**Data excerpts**
(** * scipy-dataclassfitparams: dependency graph and fit specification

    A shallow embedding of [_depgraph.py], of the field descriptors of
    [_fields.py] and of [_fit_spec.py], with the properties of the
    dependency graph, of specification generation and of the conversions
    between parameter arrays and instances.

    Conventions of the embedding:
    - Python exceptions are values of [exn]; a call returns a [result].
      A method that mutates [self] returns the outcome together with the
      object after the call, so that the state left behind by a raise is
      part of the model.
    - dicts are [gmap]s (association lists where the code relies on the
      order of the items), tuples and Python lists are [list]s, the
      sparse matrix of the graph is a [gmap] from index pairs to the
      stored entries (an absent pair reads as 0).
    - floats are IEEE binary64 values ([PrimFloat.float]).
    - a dataclass is the list of its [dataclasses.Field]s in declaration
      order; the names of the fields of a dataclass are pairwise
      distinct, which the statements about [generate] assume as
      [NoDup (map Field.name t)].
    - library code the package calls is modelled from its documented
      behaviour: [scipy.sparse.csgraph.floyd_warshall], the [__init__]
      that [dataclasses] generates, numpy item assignment. *)

From Stdlib Require Import ZArith Lia List Floats.
From stdpp Require Import base relations gmap strings list fin_maps.

Local Open Scope nat_scope.

(** ** Exceptions and results *)

(** The messages of the [ValueError]s raised by the package. *)
Inductive message :=
| SelfDependency (which : string)
    (* "The field {which} cannot depend on itself." *)
| DirectCircular (which source : string)
    (* "... creates a direct circular dependence ..." *)
| ClosedLoops
    (* "The dependency graph contained closed loops." *)
| CircularDependencies
    (* "There are circular dependencies in the field dependencies ..." *)
| InvalidShape (given expected : nat)
    (* "The provided array has an invalid shape ..." *)
| UnexpectedNumberOfParameters (given expected : nat)
    (* "Unexpected number of parameters ..." *)
| MaxSmallerThanMin.
    (* "The provided max value was smaller than the provided min value." *)

Inductive exn :=
| ValueError (m : message)
| KeyError (key : string)
| IndexError (index size : nat)
| AttributeError (attr : string)
| TypeError
| AssertionError.

(** Outcome of a call: a value, a raised exception, or no return at all
    (a loop that repeats with an unchanged state). *)
Inductive result (A : Type) :=
| Ok (a : A)
| Raise (e : exn)
| Diverge.
Arguments Ok {A} a.
Arguments Raise {A} e.
Arguments Diverge {A}.

#[global] Instance result_bind : MBind result := fun A B k r =>
  match r with
  | Ok a => k a
  | Raise e => Raise e
  | Diverge => Diverge
  end.

#[global] Instance result_fmap : FMap result := fun A B f r =>
  match r with
  | Ok a => Ok (f a)
  | Raise e => Raise e
  | Diverge => Diverge
  end.

(** The error classes of the design document, read off the exceptions the
    code raises (the code raises [ValueError] for all of them and tells
    them apart by message). *)
Definition is_InvalidDependency (e : exn) : bool :=
  match e with
  | ValueError (SelfDependency _) => true
  | _ => false
  end.

Definition is_CircularDependency (e : exn) : bool :=
  match e with
  | ValueError (DirectCircular _ _) => true
  | ValueError ClosedLoops => true
  | ValueError CircularDependencies => true
  | _ => false
  end.

(** Python's [seq[i]] on a tuple or list. *)
Definition getitem {A} (l : list A) (i : nat) : result A :=
  match l !! i with
  | Some x => Ok x
  | None => Raise (IndexError i (length l))
  end.

(** Python's [d[k]] on a dict with string keys. *)
Definition dict_get {A} (d : gmap string A) (k : string) : result A :=
  match d !! k with
  | Some x => Ok x
  | None => Raise (KeyError k)
  end.

Fixpoint mapM {A B} (f : A → result B) (l : list A) : result (list B) :=
  match l with
  | [] => Ok []
  | x :: l' => y ← f x; ys ← mapM f l'; Ok (y :: ys)
  end.

(** ** [_depgraph.py] *)

Module DepGraph.

(** The [lil_matrix] of the graph: the stored entries by (row, column). *)
Abbreviation matrix := (gmap (nat * nat) Z).

(** [g[i, j]]: an entry that is not stored reads as 0. *)
Definition entry (g : matrix) (i j : nat) : Z :=
  default 0%Z (g !! (i, j)).

Record t := mk {
  N : nat;
  _graph : matrix;
  fields : list string;
  _key_map : gmap string nat;
  _num_deps : nat
}.

(** [{s: i for i, s in enumerate(fields)}], built left to right. *)
Fixpoint key_map_from (i : nat) (fs : list string) (km : gmap string nat)
  : gmap string nat :=
  match fs with
  | [] => km
  | s :: fs' => key_map_from (S i) fs' (<[s := i]> km)
  end.

(** [DepGraph.__init__] *)
Definition init (fs : list string) : t :=
  {| N := length fs;
     _graph := ∅;
     fields := fs;
     _key_map := key_map_from 0 fs ∅;
     _num_deps := 0 |}.

(** [DepGraph.add_dependency]; the second component is [self] after the
    call. *)
Definition add_dependency (self : t) (which source : string)
  : result bool * t :=
  if decide (which = source) then
    (Raise (ValueError (SelfDependency which)), self)
  else
    match _key_map self !! which with
    | None => (Raise (KeyError which), self)
    | Some wi =>
      match _key_map self !! source with
      | None => (Raise (KeyError source), self)
      | Some si =>
        let g := _graph self in
        let v := entry g wi si in
        let change := negb (v =? -1)%Z in
        if change then
          if negb (entry g si wi =? 0)%Z then
            (Raise (ValueError (DirectCircular which source)), self)
          else
            (Ok change,
             {| N := N self;
                _graph := <[(wi, si) := (-1)%Z]> g;
                fields := fields self;
                _key_map := _key_map self;
                _num_deps := 1 + _num_deps self |})
        else (Ok change, self)
      end
    end.

(** [DepGraph.dependency_count] *)
Definition dependency_count (self : t) : nat := _num_deps self.

(** *** [scipy.sparse.csgraph.floyd_warshall]

    Library code: the dense distance matrix has the stored entries of
    the sparse matrix as edge weights and +inf everywhere else (here: a
    pair that is absent from the map), the diagonal is set to 0, the
    classical triple loop relaxes the matrix in place, and
    [NegativeCycleError] is raised when a diagonal entry ends up
    negative.  Distances are integers here: the weights of the graph
    are all -1. *)

Definition zero_diagonal (n : nat) (D : matrix) : matrix :=
  fold_left (fun D i => <[(i, i) := 0%Z]> D) (seq 0 n) D.

(** The body of the innermost loop:
    [d_ijk = d_ik + D[k, j]; if d_ijk < D[i, j]: D[i, j] = d_ijk]. *)
Definition relax (k i : nat) (d_ik : Z) (D : matrix) (j : nat) : matrix :=
  match D !! (k, j) with
  | None => D
  | Some d_kj =>
    let d_ijk := (d_ik + d_kj)%Z in
    match D !! (i, j) with
    | None => <[(i, j) := d_ijk]> D
    | Some d_ij => if (d_ijk <? d_ij)%Z then <[(i, j) := d_ijk]> D else D
    end
  end.

(** [for i: d_ik = D[i, k]; if d_ik == INFINITY: continue; for j: ...] *)
Definition relax_row (n k : nat) (D : matrix) (i : nat) : matrix :=
  match D !! (i, k) with
  | None => D
  | Some d_ik => fold_left (relax k i d_ik) (seq 0 n) D
  end.

Definition relax_via (n : nat) (D : matrix) (k : nat) : matrix :=
  fold_left (relax_row n k) (seq 0 n) D.

Definition shortest_paths (n : nat) (g : matrix) : matrix :=
  fold_left (relax_via n) (seq 0 n) (zero_diagonal n g).

Definition negative_diagonal (n : nat) (D : matrix) : bool :=
  existsb (fun i => match D !! (i, i) with
                    | Some d => (d <? 0)%Z
                    | None => false
                    end) (seq 0 n).

(** [None] stands for [NegativeCycleError]. *)
Definition floyd_warshall (n : nat) (g : matrix) : option matrix :=
  let D := shortest_paths n g in
  if negative_diagonal n D then None else Some D.

(** [DepGraph.has_closed_cycles] *)
Definition has_closed_cycles (self : t) : bool :=
  match floyd_warshall (N self) (_graph self) with
  | Some _ => false
  | None => true
  end.

(** [g.sum(axis=1)]: the column vector of the row sums. *)
Definition row_sum (n : nat) (g : matrix) (i : nat) : Z :=
  fold_left (fun acc j => (acc + entry g i j)%Z) (seq 0 n) 0%Z.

**Exercise brief**
Among the lines of the data, identify those with the word "which". Copy each of them.

**Output of the task**
      distinct, which the statements about [generate] assume as
| SelfDependency (which : string)
    (* "The field {which} cannot depend on itself." *)
| DirectCircular (which source : string)
Definition add_dependency (self : t) (which source : string)
  if decide (which = source) then
    (Raise (ValueError (SelfDependency which)), self)
    match _key_map self !! which with
    | None => (Raise (KeyError which), self)
            (Raise (ValueError (DirectCircular which source)), self)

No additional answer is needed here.